Both the _feature matrix_ and _label vector_ comes from the **TRAINING SET**

Works for both single and multi-output regression

In [None]:
# Model training with feature matrix 'X_train' and label vector or matrix 'y_train'

LR.fit(X_train, y_train)

#### **SGDRegressor Estimator**

* Implements stochastic gradient descent
* Use for large training set up (>10k samples)
* Provides greater control on optimization process through provision for hyperparameter settings.

  * **Loss Parameter:**
    * `loss = 'squared error'`
    * `loss = 'huber'`

  * **Penalty parameter:**
    * `penalty = 'l1'`
    * `penalty = 'l2'`
    * `penalty = 'elasticnet'` _(it is a convex combination of l1 and l2 regularization)_

  * **Learning Rate parameter**
    * `learning_rate = 'constant'`
    * `learning_rate = 'optimal'`
    * `learning_rate = 'invscaling'` _(default)_
    * `learning_rate = 'adaptive'`

  * **Early Stopping** _(helps us to stop the iterations of SGDRegressor)_
    * `early_stopping = 'True'`
    * `early_stopping = 'False'`




##### Random Seed

* The random seed is a starting point for generating a sequence of random numbers. Setting a random seed ensures that the same sequence of random numbers is generated every time you run your code.

* It's a good idea to use a **random seed** of your choice while instantiating SGDRegressor object. It helps us get reproducible results.

* Set `random_state` to seed of your choice.

In [None]:
from sklearn.linear_model import SGDRegressor
LR = SGDRegressor(random_state = 30)

##### How to perform feature scaling for SGDRegressor?

* SGD is sensitive to feature scaling, so it is highly recommended to scale input feature matrix.

In [None]:
from sklearn.linear_model import SGDRegressor
from sklearn.pipeline import Pipeline
from sklearn.preprocessing import StandardScaler

sgd = Pipeline([
    ('feature_scaling', StandardScaler()),
    ('sgd_regressor', SGDRegressor())
])

sgd.fit(X_train, y_train)

* Feature scaling is not needed for word frequencies and indicator features as they have intrinsic scale

* Features extracted using PCA should be scaled by some constant c such that the average L2 norm of the training data equals 1.

##### How to shuffle training data after each epoch in SGDRegressor?

In [None]:
from sklearn.linear_model import SGDRegressor
LR = SGDRegressor(shuffle = True) #data will be shuffled before every epoch in the SGDRegressor

##### How to set learning rate in SGDRegressor?

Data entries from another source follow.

Lemma claim_pending_ok req executor x t env st r st' :
  db_tasks (ts_db st) !! cr_task req = Some t → db_executors (ts_db st) !! executor = Some x →
  claim_pending cfg req executor x t env st = (Ok r, st') →
  ts_durable st' = ts_db st' ∧
  ∃ base image source payload,
    claim_step req executor x t (pg_ts (env_now env)) (ts_db st) (ts_db st')
      base image source payload ∧
    cs_claim r = "claimed" ∧
    cs_task r = scanTaskRow (claim_row (cr_command req) executor (pg_ts (env_now env))
                               image source t).
Proof using.
  intros Ht Hx. unfold claim_pending. intros Hr. tx_inv.
  match goal with H : resolveClaimImageLocked _ _ _ _ _ _ _ _ = (Ok ?a, _) |- _ =>
    destruct a as [c source]; pose proof (resolveClaimImageLocked_choice _ _ _ _ _ _ _ _ _ _ _ H)
  end.
  match goal with H : resolveLaunchParametersLocked _ _ _ _ _ = _ |- _ =>
    pose proof (resolveLaunchParametersLocked_frozen _ _ _ _ _ _ _ H) as (p0 & Hlaunch & Eimage & Esource & Hadded)
  end.
  repeat first [use_ok buildClaimResponseForRow_ok | use_ok resolveClaimImageLocked_frame
               | use_ok @resolveLaunchParametersLocked_frame].
  rewrite Ht in *. simplify_eq. tx_states.
  match goal with H : same_but_snapshots _ _ |- _ =>
    pose proof (same_but_snapshots_tables _ _ H) as (Etk & Eev & Eex & _) end.
  match goal with H : persist_claim _ _ _ _ _ _ _ = _ |- _ =>
    apply (persist_claim_ok _ _ _ _ _ _ _ _ t) in H as (i & Hi & Hup & Hok & Hexec & Hd);
    [|by rewrite Etk] end.
  match goal with H : insert_task_event _ _ = _ |- _ =>
    apply insert_task_event_ok in H as (p & x' & Hp & Hx' & Hnew & _ & Hteam & _ & Hd') end.
  rewrite Hd in Hx', Hnew, Hd'. simpl in Hx', Hnew. rewrite Eex in Hx'. simplify_eq.
  match goal with H : ∃ _, db_tasks _ !! _ = Some _ ∧ _ |- _ =>
    destruct H as (t' & Ht' & Hres & Hcl & _) end.
  rewrite Hd' in Ht'. simpl in Ht'. rewrite lookup_insert_eq in Ht'. simplify_eq.
  split; [done|]. do 4 eexists. split; [|by split; [|rewrite Hres]].
  apply mkClaimStep; eauto.
  - exists p0, c. rewrite Eimage, Esource in *. split_and!; [done..| |done]. by eapply image_choice_frame.
  - split_and!; [done..|]. unfold task_executor_ok in *. by rewrite <- Eex.
  - by rewrite <- Eev.
Qed.

(** A successful claim: either the executor already owns the task under the same command,
    and nothing changes, or the task was pending and the claim takes effect. *)
Lemma ClaimTask_ok req executor identity env db r db' :
  run_tx (ClaimTask cfg req executor identity) env db = (Ok r, db') →
  ∃ x t, db_executors db !! executor = Some x ∧ db_tasks db !! cr_task req = Some t ∧
    xi_executor identity = executor ∧ xi_scope identity = ex_scope x ∧
    xi_team identity = ex_team x ∧ claim_visible x t = true ∧
    ((tk_state t ≠ StatePending ∧ tk_owner_command t = Some (cr_command req) ∧
      tk_executor t = Some executor ∧ db' = db ∧ cs_task r = scanTaskRow t ∧
      cs_claim r = "claimed") ∨
     (tk_state t = StatePending ∧ ∃ base image source payload,
        claim_step req executor x t (pg_ts (env_now env)) db db' base image source payload ∧
        cs_claim r = "claimed" ∧
        cs_task r = scanTaskRow (claim_row (cr_command req) executor (pg_ts (env_now env))
                                   image source t))).
Proof using.
  intros (st & Hr & ->)%run_tx_ok. unfold ClaimTask, lock in Hr.
  tx_inv; to_prop; try use_ok buildClaimResponseForRow_ok; simpl in *; tx_states;
    match goal with H : ¬ (xi_executor _ ≠ _ ∨ _) |- _ =>
      apply Decidable.not_or in H as [? ?]; to_prop end;
    match goal with H : sameTeam _ _ = true |- _ => apply sameTeam_eq in H end.
  - match goal with H : ∃ _, db_tasks _ !! _ = Some _ ∧ _ |- _ =>
      destruct H as (t' & ? & ? & ? & _) end.
    exists e, t. simplify_eq. split_and!; try done; try congruence.
    left. split_and!; done || congruence.
  - exists e, t.
    match goal with H : claim_pending _ _ _ _ _ _ _ = _ |- _ =>
      apply claim_pending_ok in H as [Hdur Hcl]; [rewrite Hdur|congruence..] end.
    tx_states. split_and!; try congruence. right. split; [done|]. simplify_eq. done.
Qed.

(** The row a successful claim leaves. *)
Lemma ClaimTask_claims req executor identity env db r db' :
  run_tx (ClaimTask cfg req executor identity) env db = (Ok r, db') →
  ∃ row, db_tasks db' !! cr_task req = Some row ∧ tk_state row ≠ StatePending ∧
    tk_owner_command row = Some (cr_command req) ∧ tk_executor row = Some executor ∧
    cs_task r = scanTaskRow row.
Proof using.
  intros (x & t & Hx & Ht & _ & _ & _ & _ & Hcase)%ClaimTask_ok.
  destruct Hcase as [(? & ? & ? & -> & ? & _)|(_ & base & i & src & p & Hs & _ & ?)].
  - by exists t.
  - eexists. rewrite (cl_result _ _ _ _ _ _ _ _ _ _ _ Hs). simpl. rewrite lookup_insert_eq.
    by split_and!.
Qed.

(** ** The queue *)

Lemma claim_visible_eligible x t :
  claim_visible x t = true → tk_state t = StatePending →
  eligible (ex_tag x) (ex_scope x) (ex_team x) t = true.
Proof using.
  unfold claim_visible, eligible. intros [Hs Ht]%andb_true_iff Hp. to_prop.
  rewrite !bool_decide_eq_true_2 by congruence. simpl.
  destruct (bool_decide (ex_scope x = ScopeTeam)); [|done]. simpl in Hs.
  apply orb_false_iff in Hs as [_ Hs]. to_prop. apply bool_decide_eq_true_2. congruence.
Qed.

Lemma fifo_antisym (d : DB) k k' t t' :
  tasks_keyed d → db_tasks d !! k = Some t → db_tasks d !! k' = Some t' →
  fifo_le t t' → fifo_le t' t → t = t'.
Proof using.
  intros Hk Ht Ht' [Hlt|[He Hc]] [Hlt'|[He' Hc']]; try lia.
  assert (tk_id t = tk_id t') as Hid by by apply (anti_symm coll_le).
  apply Hk in Ht as Q. apply Hk in Ht' as Q'. simpl in Q, Q'. congruence.
Qed.

(** The least eligible row is the one discovery lists first. *)
Lemma discovered_head d tag scope team n k t :
  tasks_keyed d → db_tasks d !! k = Some t → eligible tag scope team t = true →
  (∀ k' t', db_tasks d !! k' = Some t' → eligible tag scope team t' = true → fifo_le t t') →
  head (discovered tag scope team (S n) d) = Some t.
Proof using.
  intros Hkey Ht He Hleast. unfold discovered.
  set (l := filter _ _).
  assert (t ∈ l) as Hin.
  { apply list_elem_of_filter. split; [by rewrite He|]. apply elem_of_rows. eauto. }
  destruct (order_by fifo_le l) as [|z zs] eqn:E.
  { apply order_by_nil_iff in E. rewrite E in Hin. by apply not_elem_of_nil in Hin. }
  simpl. f_equal.
  destruct (order_by_head_least fifo_le l z) as [Hz Hzl]; [by rewrite E|].
  apply list_elem_of_filter in Hz as [Hze [kz Hz]%elem_of_rows].
  apply (fifo_antisym d kz k); [done..|by apply Hzl|].
  apply (Hleast kz); [done|]. by apply Is_true_true.
Qed.

Lemma claim_step_least req executor x t at_ d d' base image source payload :
  tk_id t = cr_task req →
  claim_step req executor x t at_ d d' base image source payload →
  ∀ k' t', db_tasks d !! k' = Some t' →
           eligible (ex_tag x) (ex_scope x) (ex_team x) t' = true → fifo_le t t'.
Proof using.
  intros Hid Hs k' t' Hk' He. apply cl_oldest in Hs.
  apply (proj1 (earlier_pending_false _ _ _ _ _ _)) with (k := k') (t := t') in Hs; [|done..].
  rewrite <- Hid in Hs. by apply key_not_lt.
Qed.
End claim_facts.
#[export] Hint Resolve ClaimTask_error_keeps RegisterExecutor_error_keeps : flow.

(** ** Properties *)

Section claim_properties.
Context `{Collation, PgTime, JsonCodec, TimeCodec, TokenCodec, ImageCodec}.
Context (cfg : StoreConfig).

(** C28. FIFO: a task leaves the pending state by a claim only if it is the task that discovery
    lists first for the claiming Executor: no eligible pending task of the Executor's tag and
    team has an earlier (ingested_at, task_id), whatever the interleaving that led here. *)
Theorem ClaimTask_fifo req executor identity env db r db' x t n :
  tasks_keyed db →
  run_tx (ClaimTask cfg req executor identity) env db = (Ok r, db') →
  db_executors db !! executor = Some x →
  db_tasks db !! cr_task req = Some t → tk_state t = StatePending →
  head (discovered (ex_tag x) (ex_scope x) (ex_team x) (S n) db) = Some t.
Proof using.
  intros Hkey Hrun Hx Ht Hp.
  apply ClaimTask_ok in Hrun as (x' & t' & Hx' & Ht' & _ & _ & _ & Hv & Hcase).
  simplify_eq. destruct Hcase as [[? _]|[_ (base & i & src & p & Hs & _)]]; [done|].
  apply (discovered_head _ _ _ _ _ (cr_task req)); [done..|by apply claim_visible_eligible|].
  eapply claim_step_least; [by eapply Hkey|done].
Qed.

* Three different learning rates:

  `learning_rate = ['constant', 'invscaling', 'adaptive']`

* Default Setting:

  `learning_rate = 'invscaling' , eta0 = 1e-2 , power_t = 0.25`

* Learning Rate reduces after every iteration:

   η = $\frac {η_0} {t^{power-t}} $

* You can make changes to these parameters to speed up or slow down the training process

##### How to set constant learning rate?

In [None]:
from sklearn.linear_model import SGDRegressor
LR = SGDRegressor( learning_rate = 'constant', eta0 = 1e-2)

* Constant learning rate `eta0 = 1e-2` is used throughout the training

##### How to set adaptive learning rate?

In [None]:
from sklearn.line_model import SGDRegressor
LR = SGDRegressor(learning_rate = 'adaptive', eta0 = 1e-2)

* The learning rate is kept to initial value as long as the training loss decreases.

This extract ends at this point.